Nato in provincia di Cadice, Paco De Lucìa nasce nel cuore dell’Andalusia regione della Spagna in il flamenco è nato. Conosce la musica e i palchi fin da bambino, un’arte che diventa anche una forma di necessità perché a 9 anni, quando si esibisce per la prima volta, è costretto a lasciare la scuola a causa delle ristrettezze economiche della famiglia. Questo evento si trasforma però nell’inizio di una carriera che lo ha reso non solo celebre in tutti il mondo, ma anche uno dei chitarristi appunto più influenti di sempre.
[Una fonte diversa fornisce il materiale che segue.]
(** C2, as the code has it: [Close] stops at the first failure.  A failed
    disconnect is returned wrapped under [errFailedToDisconnect] and the
    context is not released; after a disconnect that worked the context is
    released, and a failure of that is returned wrapped under
    [errFailedToReleaseContext]. *)
Theorem Close_stops_at_first_failure (o : OATH) (st : state)
    (rd : option error) (w1 : world) (rr : option error) (w2 : world) :
  Disconnect (card o) LeaveCard (pcsc st) = (rd, w1) ->
  Release (context o) w1 = (rr, w2) ->
  Close o st =
    match rd with
    | Some e =>
        (Some (Errorf_w_w errFailedToDisconnect e),
         mkState w1 (calls st ++ [callDisconnect (card o) LeaveCard]))
    | None =>
        (option_map (Errorf_w_w errFailedToReleaseContext) rr,
         mkState w2 (calls st ++ [callDisconnect (card o) LeaveCard;
                                  callRelease (context o)]))
    end /\
  (forall e, fst (Close o st) = Some e ->
     Is e match rd with
          | Some _ => errFailedToDisconnect
          | None => errFailedToReleaseContext
          end = true).
Proof.
  intros Hd Hr.
  assert (Close o st =
    match rd with
    | Some e =>
        (Some (Errorf_w_w errFailedToDisconnect e),
         mkState w1 (calls st ++ [callDisconnect (card o) LeaveCard]))
    | None =>
        (option_map (Errorf_w_w errFailedToReleaseContext) rr,
         mkState w2 (calls st ++ [callDisconnect (card o) LeaveCard;
                                  callRelease (context o)]))
    end) as Heq.
  { unfold Close, bind, invoke, ret_. rewrite Hd.
    destruct rd as [e|]; [reflexivity|].
    cbn [pcsc calls]. rewrite Hr, <- app_assoc.
    now destruct rr. }
  split; [exact Heq|].
  rewrite Heq. intros e.
  destruct rd as [e1|]; simpl.
  - intros [= <-]. apply Is_wrapped.
  - destruct rr as [e2|]; simpl; [|discriminate].
    intros [= <-]. apply Is_wrapped.
Qed.

End LifecycleFacts.

Lemma Close_stops_at_first_failure_witness :
  let w := Mock.mkWorld [] None (Some (scardError 1)) (Some (scardError 2)) [] in
  yk.Close Mock.session (Mock.start w) =
    (Some (Errorf_w_w yk.errFailedToDisconnect (scardError 1)),
     yk.mkState w [callDisconnect Mock.the_card LeaveCard]).
Proof.
  intros w.
  exact (proj1 (Close_stops_at_first_failure Mock.session (Mock.start w)
                  (Some (scardError 1)) w (Some (scardError 2)) w
                  eq_refl eq_refl)).
Defined.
Proprio per le sue doti di sperimentatore, Paco De Lucìa è stato importante anche nel mondo del jazz lo dimostrano la partecipazione a festival tematici come quello di Montreux nel 2012, ma ancor più le collaborazioni con artisti come Chick Corea, Larry Coryell, John MacLaughlin tutti nomi che hanno fatto del jazz e free jazz il loro marchio di fabbrica.

Paco De Lucìa, le incursioni nel jazz e gli album rivoluzionari

paco de lucìa che rapporto con il jazz
Il rapporto con il jazz di Paco De Lucìa (Blueshouse.it)

A 15 anni si trasferisce a Madrid con la famiglia e da lì con il fratello Pepe, con il quale aveva messo su il duo Los Chiquitos de Algeciras, vola negli Stati Uniti per il primo tour. Sono gli anni delle prime incisioni in studio e soprattutto per primo album da solita.

Ma è il 1981 quello che segna il punto di svolta vero nella sua carriera. Da questo momento in avanti gli album di Paco De Lucìa vedranno sempre collaborazioni importanti con jazzisti di fama mondiale. Mondi differenti che utilizzano linguaggi solo apparentemente lontani, perché De Lucìa ha avuto la capacità di fondere il jazz come il blues con il flamenco più tradizionale. L’81 si diceva, è discograficamente parlando un anno fondamentale; pubblica infatti Solo quiero caminar album considerato come quello che più di ogni altro ha saputo rivoluzionare la musica flamenca.

Ad un anno prima, invece, risale l’incisione di Friday Night in San Francisco insieme a McLaughlin e Al Di Meola. Si tratta di una jam session in cui i tre chitarristi, specializzati in generi differenti, si fondono in un disco che ha venduto oltre 5 milioni di copie ed è oggi considerato uno dei dischi più influenti della stori della musica.

Gli ultimi anni e la morte prematura

Dopo 13 anni di carriera portata avanti separatamente, nel 1996 si riunisce con gli amici chitarristi della famosa jam session per dare vita all’album The Guitar Trio. A questo seguirà poi l’album più personale Luzia dedicato alla madre appena scomparsa e nel quale lo si sente per la prima volta cantare.

Paco De Lucìa muore di infarto a 66 anni su una spiaggia di Cancun in Messico mentre era in vacanza con la famiglia, era il 25 febbraio del 2014.